■ **Task directions**:
Transcribe the records word for word, beginning with the first line and ending with the line that contains "Definition HasSettings (s"; include nothing else.

■ **The input**:
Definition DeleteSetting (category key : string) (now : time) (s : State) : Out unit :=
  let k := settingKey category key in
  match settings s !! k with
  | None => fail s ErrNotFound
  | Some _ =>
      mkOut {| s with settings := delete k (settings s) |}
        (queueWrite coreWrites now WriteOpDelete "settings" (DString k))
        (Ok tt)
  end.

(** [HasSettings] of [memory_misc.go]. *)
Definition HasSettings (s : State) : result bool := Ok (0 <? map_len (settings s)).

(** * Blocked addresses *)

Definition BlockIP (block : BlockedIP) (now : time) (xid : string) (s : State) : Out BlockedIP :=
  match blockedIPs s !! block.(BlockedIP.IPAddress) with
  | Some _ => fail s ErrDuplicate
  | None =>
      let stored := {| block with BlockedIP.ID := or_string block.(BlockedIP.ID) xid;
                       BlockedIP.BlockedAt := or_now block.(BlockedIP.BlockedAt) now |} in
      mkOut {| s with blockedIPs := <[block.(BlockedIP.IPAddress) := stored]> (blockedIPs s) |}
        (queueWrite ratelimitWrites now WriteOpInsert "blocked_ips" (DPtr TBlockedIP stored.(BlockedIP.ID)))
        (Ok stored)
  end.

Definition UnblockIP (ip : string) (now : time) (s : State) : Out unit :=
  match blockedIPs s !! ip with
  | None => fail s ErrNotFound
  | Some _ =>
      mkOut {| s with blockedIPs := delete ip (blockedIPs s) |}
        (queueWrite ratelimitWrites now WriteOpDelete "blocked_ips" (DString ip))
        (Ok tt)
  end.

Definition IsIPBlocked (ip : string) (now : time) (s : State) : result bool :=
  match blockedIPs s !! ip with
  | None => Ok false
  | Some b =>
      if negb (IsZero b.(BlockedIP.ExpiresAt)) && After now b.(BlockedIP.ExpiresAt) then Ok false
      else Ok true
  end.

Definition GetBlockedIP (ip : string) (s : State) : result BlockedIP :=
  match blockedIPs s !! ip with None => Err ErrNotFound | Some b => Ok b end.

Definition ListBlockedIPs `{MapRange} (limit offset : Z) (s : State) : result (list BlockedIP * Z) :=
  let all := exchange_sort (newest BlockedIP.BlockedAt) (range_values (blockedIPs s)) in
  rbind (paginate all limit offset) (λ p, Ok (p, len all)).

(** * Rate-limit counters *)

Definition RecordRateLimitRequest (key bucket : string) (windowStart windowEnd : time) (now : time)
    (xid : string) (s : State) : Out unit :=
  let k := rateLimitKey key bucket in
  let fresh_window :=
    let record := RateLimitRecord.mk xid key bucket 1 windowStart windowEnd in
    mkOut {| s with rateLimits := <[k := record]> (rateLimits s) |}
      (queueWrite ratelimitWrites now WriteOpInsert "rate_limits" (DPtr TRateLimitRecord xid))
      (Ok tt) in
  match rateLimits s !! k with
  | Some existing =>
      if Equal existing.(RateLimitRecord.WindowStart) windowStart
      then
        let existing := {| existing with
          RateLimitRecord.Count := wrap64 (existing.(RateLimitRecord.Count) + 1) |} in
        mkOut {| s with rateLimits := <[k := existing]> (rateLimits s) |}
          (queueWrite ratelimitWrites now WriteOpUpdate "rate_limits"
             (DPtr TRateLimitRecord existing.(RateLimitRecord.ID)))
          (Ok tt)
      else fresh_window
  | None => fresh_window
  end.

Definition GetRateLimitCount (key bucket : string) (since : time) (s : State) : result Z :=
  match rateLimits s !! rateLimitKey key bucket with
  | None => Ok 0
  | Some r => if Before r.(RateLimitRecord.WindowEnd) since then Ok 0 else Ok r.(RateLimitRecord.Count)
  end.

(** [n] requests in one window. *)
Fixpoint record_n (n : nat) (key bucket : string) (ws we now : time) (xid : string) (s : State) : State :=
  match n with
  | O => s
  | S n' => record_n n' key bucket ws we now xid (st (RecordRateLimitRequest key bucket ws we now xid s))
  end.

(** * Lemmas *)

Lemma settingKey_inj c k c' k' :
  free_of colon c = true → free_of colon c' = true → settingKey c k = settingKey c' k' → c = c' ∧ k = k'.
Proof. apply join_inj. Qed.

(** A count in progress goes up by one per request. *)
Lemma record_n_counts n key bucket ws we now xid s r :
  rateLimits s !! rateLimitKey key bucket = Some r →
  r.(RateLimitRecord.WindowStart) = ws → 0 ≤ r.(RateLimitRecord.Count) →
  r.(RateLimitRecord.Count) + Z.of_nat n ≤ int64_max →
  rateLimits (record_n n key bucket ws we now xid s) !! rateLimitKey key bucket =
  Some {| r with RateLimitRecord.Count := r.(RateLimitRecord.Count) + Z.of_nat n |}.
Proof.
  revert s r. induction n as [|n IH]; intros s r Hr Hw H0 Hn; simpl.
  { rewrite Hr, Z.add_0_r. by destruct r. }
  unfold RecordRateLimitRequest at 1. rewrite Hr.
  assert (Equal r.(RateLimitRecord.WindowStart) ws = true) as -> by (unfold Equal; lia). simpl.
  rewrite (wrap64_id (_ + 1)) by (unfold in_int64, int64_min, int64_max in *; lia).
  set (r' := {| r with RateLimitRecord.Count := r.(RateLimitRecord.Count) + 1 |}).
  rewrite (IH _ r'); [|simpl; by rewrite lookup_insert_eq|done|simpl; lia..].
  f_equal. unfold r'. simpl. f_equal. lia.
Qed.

■ **Exercise response**:
Definition DeleteSetting (category key : string) (now : time) (s : State) : Out unit :=
  let k := settingKey category key in
  match settings s !! k with
  | None => fail s ErrNotFound
  | Some _ =>
      mkOut {| s with settings := delete k (settings s) |}
        (queueWrite coreWrites now WriteOpDelete "settings" (DString k))
        (Ok tt)
  end.

(** [HasSettings] of [memory_misc.go]. *)
Definition HasSettings (s : State) : result bool := Ok (0 <? map_len (settings s)).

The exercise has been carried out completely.